### EXERCISE GOAL
Start at the line in the entries below that contains "(** * ZodWorker: a", stop at the line that contains "From Stdlib Require Import ZArith List.", and output exactly the lines in that span, both ends included.

### DATA TO PROCESS
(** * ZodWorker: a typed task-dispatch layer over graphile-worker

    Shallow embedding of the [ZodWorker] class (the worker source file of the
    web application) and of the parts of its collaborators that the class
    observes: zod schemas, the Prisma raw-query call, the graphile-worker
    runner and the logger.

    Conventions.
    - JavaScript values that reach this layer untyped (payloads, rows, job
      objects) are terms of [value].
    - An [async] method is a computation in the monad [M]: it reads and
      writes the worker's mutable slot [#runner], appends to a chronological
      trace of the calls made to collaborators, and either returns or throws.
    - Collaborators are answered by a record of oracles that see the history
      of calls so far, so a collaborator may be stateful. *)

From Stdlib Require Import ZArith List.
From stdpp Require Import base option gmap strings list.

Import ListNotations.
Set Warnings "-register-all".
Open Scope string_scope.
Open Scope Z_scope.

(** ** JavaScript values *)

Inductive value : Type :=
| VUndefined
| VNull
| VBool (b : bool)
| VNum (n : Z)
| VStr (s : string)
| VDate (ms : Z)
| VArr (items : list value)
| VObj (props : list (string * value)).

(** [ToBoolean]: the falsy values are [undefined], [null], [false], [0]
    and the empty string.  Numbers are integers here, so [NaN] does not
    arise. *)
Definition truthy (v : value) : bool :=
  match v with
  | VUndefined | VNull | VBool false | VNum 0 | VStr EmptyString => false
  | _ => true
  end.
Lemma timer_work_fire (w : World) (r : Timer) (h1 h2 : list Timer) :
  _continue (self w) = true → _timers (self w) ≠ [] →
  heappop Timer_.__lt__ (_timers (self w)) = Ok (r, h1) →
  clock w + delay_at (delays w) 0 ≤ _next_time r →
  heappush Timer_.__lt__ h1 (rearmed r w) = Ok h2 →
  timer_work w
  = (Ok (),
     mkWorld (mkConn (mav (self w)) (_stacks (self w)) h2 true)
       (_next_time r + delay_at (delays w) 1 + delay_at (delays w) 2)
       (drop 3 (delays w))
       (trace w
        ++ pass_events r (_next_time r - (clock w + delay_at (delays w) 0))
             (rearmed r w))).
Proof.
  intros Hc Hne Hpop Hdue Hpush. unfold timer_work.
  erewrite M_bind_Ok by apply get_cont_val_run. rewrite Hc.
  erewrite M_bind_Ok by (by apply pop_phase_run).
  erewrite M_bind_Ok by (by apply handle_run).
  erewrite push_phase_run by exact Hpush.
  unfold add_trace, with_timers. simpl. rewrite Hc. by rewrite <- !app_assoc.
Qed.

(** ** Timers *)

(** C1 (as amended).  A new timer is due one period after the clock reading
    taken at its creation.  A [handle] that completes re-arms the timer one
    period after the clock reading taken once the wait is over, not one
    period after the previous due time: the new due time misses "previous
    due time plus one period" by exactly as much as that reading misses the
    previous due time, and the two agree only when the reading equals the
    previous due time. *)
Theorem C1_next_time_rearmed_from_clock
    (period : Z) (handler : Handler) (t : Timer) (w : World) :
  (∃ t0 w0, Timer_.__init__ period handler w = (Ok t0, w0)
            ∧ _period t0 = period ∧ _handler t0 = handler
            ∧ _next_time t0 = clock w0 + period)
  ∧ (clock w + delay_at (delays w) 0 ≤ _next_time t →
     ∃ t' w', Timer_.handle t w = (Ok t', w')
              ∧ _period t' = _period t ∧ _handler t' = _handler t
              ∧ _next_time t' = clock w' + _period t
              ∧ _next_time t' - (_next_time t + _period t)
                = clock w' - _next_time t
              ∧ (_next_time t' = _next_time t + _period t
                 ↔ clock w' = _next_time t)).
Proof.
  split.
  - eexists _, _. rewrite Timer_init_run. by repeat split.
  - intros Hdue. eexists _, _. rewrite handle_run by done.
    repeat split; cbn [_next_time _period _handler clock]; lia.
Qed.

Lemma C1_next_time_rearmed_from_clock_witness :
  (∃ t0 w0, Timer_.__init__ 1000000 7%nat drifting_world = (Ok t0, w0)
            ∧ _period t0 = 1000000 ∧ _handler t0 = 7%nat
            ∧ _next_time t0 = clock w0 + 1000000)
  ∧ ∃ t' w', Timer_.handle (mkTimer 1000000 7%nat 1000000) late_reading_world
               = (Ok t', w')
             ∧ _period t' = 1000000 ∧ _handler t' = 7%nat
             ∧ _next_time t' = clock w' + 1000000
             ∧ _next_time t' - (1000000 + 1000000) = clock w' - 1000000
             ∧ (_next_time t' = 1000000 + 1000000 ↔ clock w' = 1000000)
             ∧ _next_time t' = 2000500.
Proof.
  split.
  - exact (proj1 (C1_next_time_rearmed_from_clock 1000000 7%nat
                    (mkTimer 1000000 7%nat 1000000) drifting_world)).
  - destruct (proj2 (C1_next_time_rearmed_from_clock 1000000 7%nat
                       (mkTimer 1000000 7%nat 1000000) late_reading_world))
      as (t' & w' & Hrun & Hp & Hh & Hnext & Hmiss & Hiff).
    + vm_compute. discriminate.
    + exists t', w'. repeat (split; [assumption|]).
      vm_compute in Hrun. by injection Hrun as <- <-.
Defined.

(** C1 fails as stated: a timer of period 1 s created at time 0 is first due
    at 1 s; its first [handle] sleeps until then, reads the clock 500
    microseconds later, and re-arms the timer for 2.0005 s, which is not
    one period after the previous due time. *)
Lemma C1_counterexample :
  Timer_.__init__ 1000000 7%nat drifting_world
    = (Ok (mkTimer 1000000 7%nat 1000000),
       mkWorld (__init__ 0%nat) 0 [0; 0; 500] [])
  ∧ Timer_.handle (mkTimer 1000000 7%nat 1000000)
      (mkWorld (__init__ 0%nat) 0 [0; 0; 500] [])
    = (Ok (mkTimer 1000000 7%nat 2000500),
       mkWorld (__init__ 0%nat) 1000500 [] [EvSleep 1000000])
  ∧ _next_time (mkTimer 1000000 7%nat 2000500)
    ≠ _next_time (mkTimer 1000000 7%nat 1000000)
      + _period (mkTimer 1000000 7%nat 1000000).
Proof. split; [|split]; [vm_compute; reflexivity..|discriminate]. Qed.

...

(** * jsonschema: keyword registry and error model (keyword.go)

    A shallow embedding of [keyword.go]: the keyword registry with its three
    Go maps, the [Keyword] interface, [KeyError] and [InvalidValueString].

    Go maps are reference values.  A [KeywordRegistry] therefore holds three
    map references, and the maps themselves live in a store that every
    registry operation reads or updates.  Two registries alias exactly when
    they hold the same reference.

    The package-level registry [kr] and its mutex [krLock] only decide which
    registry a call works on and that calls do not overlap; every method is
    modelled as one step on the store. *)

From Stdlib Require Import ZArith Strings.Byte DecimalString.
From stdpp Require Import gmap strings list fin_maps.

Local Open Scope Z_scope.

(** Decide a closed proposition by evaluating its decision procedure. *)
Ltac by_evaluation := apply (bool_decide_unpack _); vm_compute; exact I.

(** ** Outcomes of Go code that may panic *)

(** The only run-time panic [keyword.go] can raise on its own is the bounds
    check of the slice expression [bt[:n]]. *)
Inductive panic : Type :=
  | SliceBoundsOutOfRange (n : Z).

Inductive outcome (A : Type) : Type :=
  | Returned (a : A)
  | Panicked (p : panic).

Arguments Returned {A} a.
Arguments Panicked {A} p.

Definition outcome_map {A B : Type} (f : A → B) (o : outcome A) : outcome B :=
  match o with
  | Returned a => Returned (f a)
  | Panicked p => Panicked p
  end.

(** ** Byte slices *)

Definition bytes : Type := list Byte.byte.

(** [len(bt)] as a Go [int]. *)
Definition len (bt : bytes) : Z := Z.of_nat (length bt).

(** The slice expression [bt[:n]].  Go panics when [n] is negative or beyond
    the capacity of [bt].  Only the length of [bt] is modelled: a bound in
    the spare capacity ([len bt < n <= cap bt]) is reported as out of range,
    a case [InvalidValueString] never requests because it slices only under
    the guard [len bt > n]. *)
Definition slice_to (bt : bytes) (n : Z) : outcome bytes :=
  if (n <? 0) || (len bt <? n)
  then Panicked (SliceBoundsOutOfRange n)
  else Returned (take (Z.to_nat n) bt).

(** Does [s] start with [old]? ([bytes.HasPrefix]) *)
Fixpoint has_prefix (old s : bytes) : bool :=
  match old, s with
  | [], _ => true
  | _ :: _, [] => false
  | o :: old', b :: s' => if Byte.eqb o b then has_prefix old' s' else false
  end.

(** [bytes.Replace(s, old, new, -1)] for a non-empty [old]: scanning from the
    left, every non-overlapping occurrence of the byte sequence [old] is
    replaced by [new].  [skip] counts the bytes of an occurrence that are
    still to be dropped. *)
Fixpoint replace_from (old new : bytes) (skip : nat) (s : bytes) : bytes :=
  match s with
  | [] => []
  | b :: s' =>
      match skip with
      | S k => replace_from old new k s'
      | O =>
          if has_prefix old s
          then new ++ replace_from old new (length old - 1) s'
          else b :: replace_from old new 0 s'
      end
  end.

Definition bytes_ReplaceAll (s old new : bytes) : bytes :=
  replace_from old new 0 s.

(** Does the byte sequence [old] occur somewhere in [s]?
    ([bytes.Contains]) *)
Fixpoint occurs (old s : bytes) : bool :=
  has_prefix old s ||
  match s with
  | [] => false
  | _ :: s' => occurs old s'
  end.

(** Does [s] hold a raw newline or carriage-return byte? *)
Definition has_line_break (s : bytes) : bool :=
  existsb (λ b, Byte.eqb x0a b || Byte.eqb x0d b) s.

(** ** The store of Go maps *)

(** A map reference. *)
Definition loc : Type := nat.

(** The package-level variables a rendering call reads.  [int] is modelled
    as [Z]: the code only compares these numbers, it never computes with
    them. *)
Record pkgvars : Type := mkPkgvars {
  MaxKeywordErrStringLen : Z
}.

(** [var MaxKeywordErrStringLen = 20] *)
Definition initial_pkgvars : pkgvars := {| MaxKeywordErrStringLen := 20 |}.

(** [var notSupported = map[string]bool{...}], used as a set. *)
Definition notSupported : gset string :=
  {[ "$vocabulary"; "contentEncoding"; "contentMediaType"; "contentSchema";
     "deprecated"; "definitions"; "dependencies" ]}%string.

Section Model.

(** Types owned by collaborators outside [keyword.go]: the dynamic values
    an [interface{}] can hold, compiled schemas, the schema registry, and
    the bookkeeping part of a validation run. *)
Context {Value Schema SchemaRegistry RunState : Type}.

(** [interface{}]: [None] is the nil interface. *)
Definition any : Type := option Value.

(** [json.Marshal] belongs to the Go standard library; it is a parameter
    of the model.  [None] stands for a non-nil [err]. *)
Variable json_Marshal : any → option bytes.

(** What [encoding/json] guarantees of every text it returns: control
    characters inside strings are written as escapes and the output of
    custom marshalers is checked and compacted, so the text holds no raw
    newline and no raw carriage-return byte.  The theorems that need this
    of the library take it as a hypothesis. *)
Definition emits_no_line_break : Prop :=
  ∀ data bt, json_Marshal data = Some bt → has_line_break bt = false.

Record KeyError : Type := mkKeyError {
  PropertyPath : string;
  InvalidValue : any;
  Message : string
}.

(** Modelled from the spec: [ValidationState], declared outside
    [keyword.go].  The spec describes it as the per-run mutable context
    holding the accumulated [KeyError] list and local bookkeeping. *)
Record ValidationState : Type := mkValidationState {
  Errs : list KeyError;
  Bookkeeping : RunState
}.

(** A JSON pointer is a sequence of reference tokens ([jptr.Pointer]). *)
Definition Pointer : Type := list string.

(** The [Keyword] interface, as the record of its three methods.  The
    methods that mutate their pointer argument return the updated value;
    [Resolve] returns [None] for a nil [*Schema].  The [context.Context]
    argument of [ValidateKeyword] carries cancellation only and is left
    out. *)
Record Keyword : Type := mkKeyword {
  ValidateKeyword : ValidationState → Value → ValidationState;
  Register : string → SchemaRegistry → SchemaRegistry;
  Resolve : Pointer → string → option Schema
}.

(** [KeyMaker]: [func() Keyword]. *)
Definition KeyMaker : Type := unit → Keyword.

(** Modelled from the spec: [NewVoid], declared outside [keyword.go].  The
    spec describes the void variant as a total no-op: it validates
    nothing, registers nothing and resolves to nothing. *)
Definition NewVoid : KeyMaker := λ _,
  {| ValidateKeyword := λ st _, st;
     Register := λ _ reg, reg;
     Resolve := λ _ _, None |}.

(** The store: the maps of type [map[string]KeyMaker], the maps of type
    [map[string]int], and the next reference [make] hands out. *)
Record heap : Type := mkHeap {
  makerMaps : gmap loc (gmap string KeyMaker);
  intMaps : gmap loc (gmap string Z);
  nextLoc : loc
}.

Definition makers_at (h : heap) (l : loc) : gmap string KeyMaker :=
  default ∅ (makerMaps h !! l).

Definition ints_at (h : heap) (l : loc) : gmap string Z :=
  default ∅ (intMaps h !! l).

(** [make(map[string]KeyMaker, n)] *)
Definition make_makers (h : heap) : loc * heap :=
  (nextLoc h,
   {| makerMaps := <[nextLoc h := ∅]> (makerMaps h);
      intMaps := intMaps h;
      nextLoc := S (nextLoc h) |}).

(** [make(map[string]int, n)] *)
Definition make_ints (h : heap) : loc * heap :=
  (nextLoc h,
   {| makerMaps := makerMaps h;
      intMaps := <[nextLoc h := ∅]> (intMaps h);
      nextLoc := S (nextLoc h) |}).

### RESPONSE AREA
(** * ZodWorker: a typed task-dispatch layer over graphile-worker

    Shallow embedding of the [ZodWorker] class (the worker source file of the
    web application) and of the parts of its collaborators that the class
    observes: zod schemas, the Prisma raw-query call, the graphile-worker
    runner and the logger.

    Conventions.
    - JavaScript values that reach this layer untyped (payloads, rows, job
      objects) are terms of [value].
    - An [async] method is a computation in the monad [M]: it reads and
      writes the worker's mutable slot [#runner], appends to a chronological
      trace of the calls made to collaborators, and either returns or throws.
    - Collaborators are answered by a record of oracles that see the history
      of calls so far, so a collaborator may be stateful. *)

From Stdlib Require Import ZArith List.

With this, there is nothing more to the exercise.